- [What is being asked]: Within the data that follows, tally every line containing "rewrite". Provide only the tally.
Input material START
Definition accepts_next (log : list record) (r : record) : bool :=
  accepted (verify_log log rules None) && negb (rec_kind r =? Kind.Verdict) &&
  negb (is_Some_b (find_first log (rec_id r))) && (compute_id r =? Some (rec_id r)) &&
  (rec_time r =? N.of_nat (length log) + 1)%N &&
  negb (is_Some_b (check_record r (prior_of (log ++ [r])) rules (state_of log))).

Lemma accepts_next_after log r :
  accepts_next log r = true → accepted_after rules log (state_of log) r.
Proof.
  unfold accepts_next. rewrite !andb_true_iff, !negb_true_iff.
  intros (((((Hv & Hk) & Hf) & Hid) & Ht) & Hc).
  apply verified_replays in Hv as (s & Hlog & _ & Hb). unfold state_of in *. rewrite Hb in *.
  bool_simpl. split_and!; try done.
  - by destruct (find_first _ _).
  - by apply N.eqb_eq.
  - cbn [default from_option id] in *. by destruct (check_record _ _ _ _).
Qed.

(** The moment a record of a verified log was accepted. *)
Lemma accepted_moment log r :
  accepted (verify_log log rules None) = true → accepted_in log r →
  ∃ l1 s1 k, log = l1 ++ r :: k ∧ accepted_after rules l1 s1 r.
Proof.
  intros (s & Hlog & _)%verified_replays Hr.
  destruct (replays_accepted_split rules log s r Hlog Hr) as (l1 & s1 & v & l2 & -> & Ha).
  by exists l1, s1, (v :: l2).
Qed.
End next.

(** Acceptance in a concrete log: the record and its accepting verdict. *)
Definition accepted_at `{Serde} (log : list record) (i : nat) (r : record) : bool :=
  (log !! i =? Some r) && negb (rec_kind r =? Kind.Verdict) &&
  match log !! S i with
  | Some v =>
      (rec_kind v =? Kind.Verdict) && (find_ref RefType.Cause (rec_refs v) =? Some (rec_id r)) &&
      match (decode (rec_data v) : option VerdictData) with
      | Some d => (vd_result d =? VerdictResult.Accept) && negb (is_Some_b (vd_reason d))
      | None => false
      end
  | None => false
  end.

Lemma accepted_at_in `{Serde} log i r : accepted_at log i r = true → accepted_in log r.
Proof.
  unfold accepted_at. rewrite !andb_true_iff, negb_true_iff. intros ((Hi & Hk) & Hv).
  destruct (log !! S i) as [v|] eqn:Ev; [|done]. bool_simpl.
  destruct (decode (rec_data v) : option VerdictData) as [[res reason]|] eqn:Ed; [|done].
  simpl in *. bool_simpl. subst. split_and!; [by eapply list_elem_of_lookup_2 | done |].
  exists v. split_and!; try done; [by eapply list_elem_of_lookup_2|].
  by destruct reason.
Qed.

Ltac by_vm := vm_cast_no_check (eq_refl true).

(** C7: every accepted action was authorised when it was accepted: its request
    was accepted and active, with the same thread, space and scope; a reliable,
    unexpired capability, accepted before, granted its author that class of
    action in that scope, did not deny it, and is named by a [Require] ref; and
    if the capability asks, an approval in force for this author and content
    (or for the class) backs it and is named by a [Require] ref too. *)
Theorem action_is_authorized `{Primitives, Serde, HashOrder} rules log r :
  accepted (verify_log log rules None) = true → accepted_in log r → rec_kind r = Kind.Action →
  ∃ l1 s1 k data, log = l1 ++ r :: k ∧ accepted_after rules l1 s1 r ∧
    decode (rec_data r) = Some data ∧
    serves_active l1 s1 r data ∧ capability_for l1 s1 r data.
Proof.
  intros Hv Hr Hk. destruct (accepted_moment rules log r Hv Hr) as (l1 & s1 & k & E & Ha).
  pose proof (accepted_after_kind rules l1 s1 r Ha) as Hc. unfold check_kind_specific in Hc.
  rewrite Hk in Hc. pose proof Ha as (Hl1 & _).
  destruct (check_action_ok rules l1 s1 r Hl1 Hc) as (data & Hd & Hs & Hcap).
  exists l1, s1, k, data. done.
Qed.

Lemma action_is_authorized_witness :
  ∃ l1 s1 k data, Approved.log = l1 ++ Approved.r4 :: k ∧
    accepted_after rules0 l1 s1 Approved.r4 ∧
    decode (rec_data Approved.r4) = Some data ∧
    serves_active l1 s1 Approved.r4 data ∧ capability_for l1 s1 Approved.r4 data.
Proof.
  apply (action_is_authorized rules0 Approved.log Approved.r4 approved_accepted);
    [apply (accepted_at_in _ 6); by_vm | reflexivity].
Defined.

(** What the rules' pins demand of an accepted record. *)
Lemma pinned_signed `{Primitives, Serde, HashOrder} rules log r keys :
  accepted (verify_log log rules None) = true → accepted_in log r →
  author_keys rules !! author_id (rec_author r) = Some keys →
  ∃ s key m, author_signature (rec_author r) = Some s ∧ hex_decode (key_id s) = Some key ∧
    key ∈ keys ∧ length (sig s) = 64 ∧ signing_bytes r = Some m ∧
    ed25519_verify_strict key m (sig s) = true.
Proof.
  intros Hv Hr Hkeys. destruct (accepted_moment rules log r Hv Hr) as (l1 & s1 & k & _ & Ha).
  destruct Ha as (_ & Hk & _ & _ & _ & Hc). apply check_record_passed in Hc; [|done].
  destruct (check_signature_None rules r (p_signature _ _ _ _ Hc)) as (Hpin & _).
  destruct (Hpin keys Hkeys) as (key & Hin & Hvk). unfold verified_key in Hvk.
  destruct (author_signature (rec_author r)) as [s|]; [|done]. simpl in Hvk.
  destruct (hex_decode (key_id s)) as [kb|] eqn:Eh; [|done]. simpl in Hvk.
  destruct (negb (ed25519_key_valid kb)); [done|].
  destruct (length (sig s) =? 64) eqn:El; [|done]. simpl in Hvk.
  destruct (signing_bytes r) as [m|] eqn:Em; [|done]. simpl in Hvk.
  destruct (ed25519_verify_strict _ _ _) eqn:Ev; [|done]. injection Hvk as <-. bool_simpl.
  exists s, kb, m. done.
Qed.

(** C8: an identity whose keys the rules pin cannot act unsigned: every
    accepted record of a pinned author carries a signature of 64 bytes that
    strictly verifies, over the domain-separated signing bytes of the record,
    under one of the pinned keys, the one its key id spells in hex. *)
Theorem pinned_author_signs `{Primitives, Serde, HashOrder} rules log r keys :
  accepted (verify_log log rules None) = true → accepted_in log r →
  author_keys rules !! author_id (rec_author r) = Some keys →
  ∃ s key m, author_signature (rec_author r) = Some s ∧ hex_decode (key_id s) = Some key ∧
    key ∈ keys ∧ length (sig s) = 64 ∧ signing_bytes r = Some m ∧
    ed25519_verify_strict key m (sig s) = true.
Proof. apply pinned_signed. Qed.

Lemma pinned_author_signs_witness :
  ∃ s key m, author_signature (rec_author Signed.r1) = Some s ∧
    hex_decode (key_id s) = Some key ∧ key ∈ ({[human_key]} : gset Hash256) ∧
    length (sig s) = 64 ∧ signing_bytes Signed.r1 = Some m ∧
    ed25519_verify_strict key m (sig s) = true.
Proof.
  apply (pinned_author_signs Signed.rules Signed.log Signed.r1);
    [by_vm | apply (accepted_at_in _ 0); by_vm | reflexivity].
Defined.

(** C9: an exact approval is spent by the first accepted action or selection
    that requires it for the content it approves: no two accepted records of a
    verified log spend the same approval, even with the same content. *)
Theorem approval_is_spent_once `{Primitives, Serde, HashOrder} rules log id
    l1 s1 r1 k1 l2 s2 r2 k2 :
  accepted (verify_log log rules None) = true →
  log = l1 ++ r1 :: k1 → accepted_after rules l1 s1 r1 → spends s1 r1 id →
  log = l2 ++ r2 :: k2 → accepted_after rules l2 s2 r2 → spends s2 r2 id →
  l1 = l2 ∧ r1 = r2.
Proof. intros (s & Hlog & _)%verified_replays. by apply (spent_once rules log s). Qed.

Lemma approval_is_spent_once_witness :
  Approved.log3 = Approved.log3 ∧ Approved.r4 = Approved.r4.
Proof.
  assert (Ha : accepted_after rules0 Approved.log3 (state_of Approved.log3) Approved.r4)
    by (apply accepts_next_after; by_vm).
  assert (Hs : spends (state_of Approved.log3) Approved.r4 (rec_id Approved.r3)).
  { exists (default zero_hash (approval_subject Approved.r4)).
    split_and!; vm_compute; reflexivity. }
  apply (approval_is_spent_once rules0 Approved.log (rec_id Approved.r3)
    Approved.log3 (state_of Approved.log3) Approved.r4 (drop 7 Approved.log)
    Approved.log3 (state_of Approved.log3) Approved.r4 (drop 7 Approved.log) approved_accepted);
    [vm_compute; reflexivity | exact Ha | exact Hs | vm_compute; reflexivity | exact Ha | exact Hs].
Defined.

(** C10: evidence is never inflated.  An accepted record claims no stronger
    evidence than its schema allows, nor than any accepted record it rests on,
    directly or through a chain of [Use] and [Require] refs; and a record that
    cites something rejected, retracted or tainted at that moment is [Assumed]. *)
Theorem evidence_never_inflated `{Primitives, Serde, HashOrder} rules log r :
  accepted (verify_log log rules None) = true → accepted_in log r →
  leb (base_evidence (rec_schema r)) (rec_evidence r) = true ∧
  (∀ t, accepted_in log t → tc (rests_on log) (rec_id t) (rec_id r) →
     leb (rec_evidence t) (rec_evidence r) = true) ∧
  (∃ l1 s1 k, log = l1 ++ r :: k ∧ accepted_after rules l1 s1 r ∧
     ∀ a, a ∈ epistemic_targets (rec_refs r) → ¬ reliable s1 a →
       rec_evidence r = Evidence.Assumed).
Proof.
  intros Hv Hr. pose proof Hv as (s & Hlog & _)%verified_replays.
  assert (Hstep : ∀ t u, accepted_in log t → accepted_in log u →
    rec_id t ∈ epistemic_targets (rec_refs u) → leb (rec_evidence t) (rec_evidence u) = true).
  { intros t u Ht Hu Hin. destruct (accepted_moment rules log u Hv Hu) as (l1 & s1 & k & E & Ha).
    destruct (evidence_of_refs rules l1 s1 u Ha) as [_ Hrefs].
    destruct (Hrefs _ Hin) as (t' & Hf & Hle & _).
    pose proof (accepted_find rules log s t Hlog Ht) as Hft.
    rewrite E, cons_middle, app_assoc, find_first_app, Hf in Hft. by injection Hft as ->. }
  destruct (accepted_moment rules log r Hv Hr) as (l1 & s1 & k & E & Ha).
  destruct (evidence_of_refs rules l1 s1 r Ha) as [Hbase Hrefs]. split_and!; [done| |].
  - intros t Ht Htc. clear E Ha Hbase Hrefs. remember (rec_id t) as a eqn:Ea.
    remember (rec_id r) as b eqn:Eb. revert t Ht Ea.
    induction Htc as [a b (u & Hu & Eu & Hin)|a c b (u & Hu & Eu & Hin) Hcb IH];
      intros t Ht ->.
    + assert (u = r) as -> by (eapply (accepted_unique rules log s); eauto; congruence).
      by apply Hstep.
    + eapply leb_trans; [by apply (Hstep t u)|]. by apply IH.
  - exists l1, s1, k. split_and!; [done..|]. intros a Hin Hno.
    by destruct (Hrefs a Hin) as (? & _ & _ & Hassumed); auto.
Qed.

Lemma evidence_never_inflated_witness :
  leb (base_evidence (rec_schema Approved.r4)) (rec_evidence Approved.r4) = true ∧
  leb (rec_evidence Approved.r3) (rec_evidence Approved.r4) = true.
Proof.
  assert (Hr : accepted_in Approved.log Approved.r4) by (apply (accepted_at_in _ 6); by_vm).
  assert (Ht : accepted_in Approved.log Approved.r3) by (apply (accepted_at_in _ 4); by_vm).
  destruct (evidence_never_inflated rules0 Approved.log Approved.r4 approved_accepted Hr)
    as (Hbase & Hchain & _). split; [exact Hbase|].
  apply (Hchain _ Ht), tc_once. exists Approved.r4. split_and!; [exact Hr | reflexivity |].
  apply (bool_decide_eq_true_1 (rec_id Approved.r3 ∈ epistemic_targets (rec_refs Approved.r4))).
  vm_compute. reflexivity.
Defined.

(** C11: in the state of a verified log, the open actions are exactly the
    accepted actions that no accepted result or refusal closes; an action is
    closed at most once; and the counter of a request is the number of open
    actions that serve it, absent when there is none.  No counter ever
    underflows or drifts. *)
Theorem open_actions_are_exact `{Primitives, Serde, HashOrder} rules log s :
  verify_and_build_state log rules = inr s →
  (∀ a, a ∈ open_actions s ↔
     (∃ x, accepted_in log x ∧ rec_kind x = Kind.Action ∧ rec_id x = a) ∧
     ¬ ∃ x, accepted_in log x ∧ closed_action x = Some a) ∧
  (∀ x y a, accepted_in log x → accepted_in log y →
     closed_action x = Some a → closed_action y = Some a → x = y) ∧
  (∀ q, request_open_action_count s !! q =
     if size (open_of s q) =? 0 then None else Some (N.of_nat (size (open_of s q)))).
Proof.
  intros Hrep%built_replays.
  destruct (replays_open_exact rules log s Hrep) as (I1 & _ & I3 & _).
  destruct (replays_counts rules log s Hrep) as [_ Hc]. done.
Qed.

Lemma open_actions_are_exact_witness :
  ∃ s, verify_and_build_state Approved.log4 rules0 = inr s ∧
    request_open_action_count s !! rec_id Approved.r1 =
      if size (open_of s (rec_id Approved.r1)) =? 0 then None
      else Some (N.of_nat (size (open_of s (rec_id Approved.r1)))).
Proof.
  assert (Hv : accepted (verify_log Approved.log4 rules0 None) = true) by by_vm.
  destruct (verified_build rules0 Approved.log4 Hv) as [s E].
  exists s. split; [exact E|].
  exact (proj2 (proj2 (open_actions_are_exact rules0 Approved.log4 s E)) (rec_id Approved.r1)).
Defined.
Input material END
- [Task solution]: 5